Sunday, June 10, 2007

It seems like I am required to believe in God, even though I don't.

It seems as if I have been writing about this topic quite a bit recently. I apologize, but this is very annoying to me.

My wife and I are in the process of adopting a child. She has been living with us for two years now, so it won’t really be a huge change. Just the legal status of the child will change. There are lots of hoops to jump through. One of them occurred yesterday, when we were interviewed by a social worker for what is termed a home study.

Throughout the paperwork we have been given so far, there have been several references and questions regarding the role “religion has played in our life” and describing our religious beliefs.
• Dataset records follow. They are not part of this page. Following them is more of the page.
(* the labels vdd_dis and vdda_dis: vdd if it was enabled, then vdda *)
Lemma vdd_dis_run env ra x s :
  exists more,
    vdd_dis env ra x s = (x, with_log s (log s ++ more)) /\
    no_clk more /\
    forall y, regulator_count y more =
              - regulator_count y (enables (ra :: supply_vdd (priv s))).
Proof.
  unfold vdd_dis, vdda_dis.
  destruct (vdd_disable_run env s) as (evs & Hrun & Hops & Hcnt).
  rewrite (bind_run _ _ _ _ _ Hrun).
  rewrite (bind_run _ _ _ _ _ (regulator_disable_run env ra _)).
  cbn [priv mmio log with_log].
  exists (evs ++ [(RegulatorDisable ra, env (log s ++ evs) (RegulatorDisable ra))]).
  split; [|split].
  - unfold with_log, ret. cbn [priv mmio log]. now rewrite <- app_assoc.
  - apply no_clk_app; [|now apply no_clk_one].
    unfold no_clk. rewrite <- Forall_map with (f := fst) (P := fun o => is_clk_op o = false).
    unfold event in *. rewrite Hops.
    destruct (vdd (priv s)); [destruct (regmap (anaswvdd (priv s)))|];
      repeat constructor.
  - intros y. rewrite regulator_count_app, Hcnt, regulator_count_enables_cons.
    fold (supply_vdd (priv s)).
    change (enables [ra]) with [(RegulatorEnable ra, 0)].
    cbn [regulator_count].
    generalize (regulator_count y (enables (supply_vdd (priv s)))). intros c.
    destruct (Nat.eqb ra y); cbn [andb]; change (0 <=? 0) with true;
      cbv iota; lia.
Qed.

(* the second half of stm32_adc_switches_supply_en, with its failures *)
Lemma switches_supply_apply_net env ra bm va vd s :
  exists evs,
    snd (switches_supply_apply env ra bm va vd s) = with_log s (log s ++ evs) /\
    no_clk evs /\
    (forall x, regulator_count x evs =
       if fst (switches_supply_apply env ra bm va vd s) =? 0 then 0
       else - regulator_count x (enables (ra :: supply_vdd (priv s)))) /\
    (regmap_errno env -> fst (switches_supply_apply env ra bm va vd s) <= 0).
Proof.
  unfold switches_supply_apply.
  rewrite bind_get_priv.
  destruct (switches_supply_setting (priv s) va vd) as [av eb].
  rewrite booster_write_call, bind_call.
  set (first := booster_op (priv s) bm eb).
  set (r := env (log s) first).
  destruct (booster_op_kind (priv s) bm eb) as (Hfk & Hfr). fold first in Hfk, Hfr.
  destruct (Z.eqb_spec r 0) as [Hr|Hr]; cbn [negb].
  2:{ destruct (vdd_dis_run env ra r (with_log s (log s ++ [(first, r)])))
        as (more & -> & Hnc & Hcnt).
      cbn [fst snd priv mmio log with_log] in *.
      exists ((first, r) :: more). split; [|split; [|split]].
      - unfold with_log. cbn [priv mmio log]. now rewrite <- app_assoc.
      - constructor; assumption.
      - intros x. apply Z.eqb_neq in Hr. rewrite Hr.
        change ((first, r) :: more) with ([(first, r)] ++ more).
        rewrite regulator_count_app. unfold first.
        rewrite regulator_count_booster_op. apply Hcnt.
      - intros He. apply He. exact Hfr. }
  set (wait := if eb =? 0 then []
               else [(UsleepRange 50 100,
                      env (log s ++ [(first, r)]) (UsleepRange 50 100))]).
  assert (Hwait0 : forall x, regulator_count x wait = 0)
    by (intros x; unfold wait; destruct (eb =? 0); reflexivity).
  assert (Hwaitc : no_clk wait)
    by (unfold wait; destruct (eb =? 0); repeat constructor).
  assert (Husleep : forall A (k : unit -> M A),
      bind (if negb (eb =? 0) then usleep_range env 50 100 else ret tt) k
        (with_log s (log s ++ [(first, r)])) =
      k tt (with_log s (log s ++ (first, r) :: wait))).
  { intros A k. unfold wait. destruct (eb =? 0); cbn [negb].
    - reflexivity.
    - unfold usleep_range. rewrite bind_call_. unfold with_log.
      cbn [priv mmio log]. rewrite <- app_assoc. reflexivity. }
  rewrite Husleep. cbn [priv with_log].
  destruct (regmap (anaswvdd (priv s))) as [am|] eqn:Ham.
  2:{ exists ((first, r) :: wait). cbn [ret fst snd].
      split; [reflexivity|]. split; [constructor; assumption|].
      split; [|lia]. intros x. rewrite (proj2 (Z.eqb_eq r 0) Hr).
      change ((first, r) :: wait) with ([(first, r)] ++ wait).
      rewrite regulator_count_app, Hwait0. unfold first.
      now rewrite regulator_count_booster_op. }
  rewrite anaswvdd_write_call, bind_call. cbn [log with_log].
  set (sel := anaswvdd_op (priv s) am av).
  destruct (anaswvdd_op_kind (priv s) am av) as (Hsk & Hsr). fold sel in Hsk, Hsr.
  set (r2 := env (log s ++ (first, r) :: wait) sel).
  destruct (Z.eqb_spec r2 0) as [Hr2|Hr2]; cbn [negb].
  - exists ((first, r) :: wait ++ [(sel, r2)]). cbn [ret fst snd].
    split; [|split; [|split]].
    + unfold with_log. cbn [priv mmio log]. rewrite <- app_assoc. reflexivity.
    + constructor; [exact Hfk|]. apply no_clk_app; [exact Hwaitc|].
      now apply no_clk_one.
    + intros x. rewrite (proj2 (Z.eqb_eq r2 0) Hr2).
      change ((first, r) :: wait ++ [(sel, r2)])
        with ([(first, r)] ++ wait ++ [(sel, r2)]).
      rewrite !regulator_count_app, Hwait0. unfold first, sel.
      now rewrite regulator_count_booster_op, regulator_count_anaswvdd_op.
    + lia.
  - unfold booster_dis.
    rewrite (bind_run _ _ _ _ _ (booster_clear_run env bm _)).
    cbn [priv mmio log with_log].
    match goal with |- context [vdd_dis env ra r2 ?s0] =>
      destruct (vdd_dis_run env ra r2 s0) as (more & -> & Hnc & Hcnt) end.
    cbn [fst snd priv mmio log with_log] in *.
    match goal with |- context [(booster_op (priv s) bm 0, ?a)] =>
      set (clr := (booster_op (priv s) bm 0, a)) end.
    exists ((first, r) :: wait ++ [(sel, r2); clr] ++ more).
    split; [|split; [|split]].
    + unfold with_log. cbn [priv mmio log]. rewrite <- !app_assoc. reflexivity.
    + constructor; [exact Hfk|]. apply no_clk_app; [exact Hwaitc|].
      apply no_clk_app; [|exact Hnc].
      constructor; [exact Hsk|]. apply no_clk_one.
      apply booster_op_kind.
    + intros x. apply Z.eqb_neq in Hr2. rewrite Hr2.
      change ((first, r) :: wait ++ [(sel, r2); clr] ++ more)
        with ([(first, r)] ++ wait ++ [(sel, r2)] ++ [clr] ++ more).
      rewrite !regulator_count_app, Hwait0. unfold first, sel, clr.
      rewrite !regulator_count_booster_op, regulator_count_anaswvdd_op.
      rewrite Hcnt. lia.
    + intros He. apply He. exact Hsr.
Qed.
I attempted to ask the lady why this question was even important. I was trying to make the point that I didn’t agree with those in today’s society who seem to think that, if you aren’t part of an organized religion, you are somehow not a moral person. She nodded her head like she sort of agreed with me, but plowed ahead anyway. When it got to the part about describing our values, she insisted in couching them in terms of our “spirituality” and our belief in a higher being, even though I was telling her, rather diplomatically, I thought, but without any equivocation, that we really weren’t religious people but had some very specific values and beliefs about how we treat ourselves and others with respect, truthfulness, and dignity. She plowed on like she didn’t hear any of this and wrote down something along the lines that, even though we didn’t attend a church, we were very spiritual people and other such nonsense. I wanted to talk about values and she wanted to talk about our belief in a God.

I thought this particularly odd, since she is Jewish and very active in her synagogue. It didn’t seem to matter to her that we didn’t share her particular faith. But boy, we needed to put down on that paper that we believed in SOME sort of omnipotent being. Ridiculous. But since I need this person on our side, and we are paying her a good deal of money to work this process through, I wasn’t going to sit and argue with her. I certainly felt like it, though.

For those people out there who might read this who consider yourselves good Christians, Jews, or whatever, please remember that your faith is not the only faith possible. It is the ultimate conceit, in my mind, that you consider your particular belief system as the only possible “truth”, and anyone who does not share it to somehow be a lesser person. That is pure baloney. People can have values without believing in some mystical being. Please remember that very interesting word, “faith”. Because faith means you are taking something at face value without any underlying proof. You must consider the possibility that you are wrong. Therefore, give me the same benefit of the doubt. It is possible that I am correct in my belief. There is no proof, none, one way or the other. Just because the Bible or Torah says they contain “God’s Word” and represent the “ultimate truth”, doesn’t mean they actually are. Proof comes from an independent source. Everything else is a matter of faith.

I try not to get too into this kind of topic very vigorously, as both of my posting partners are religious. I don’t want to offend anyone. I am just annoyed when our society doesn’t seem to be very concerned about offending me.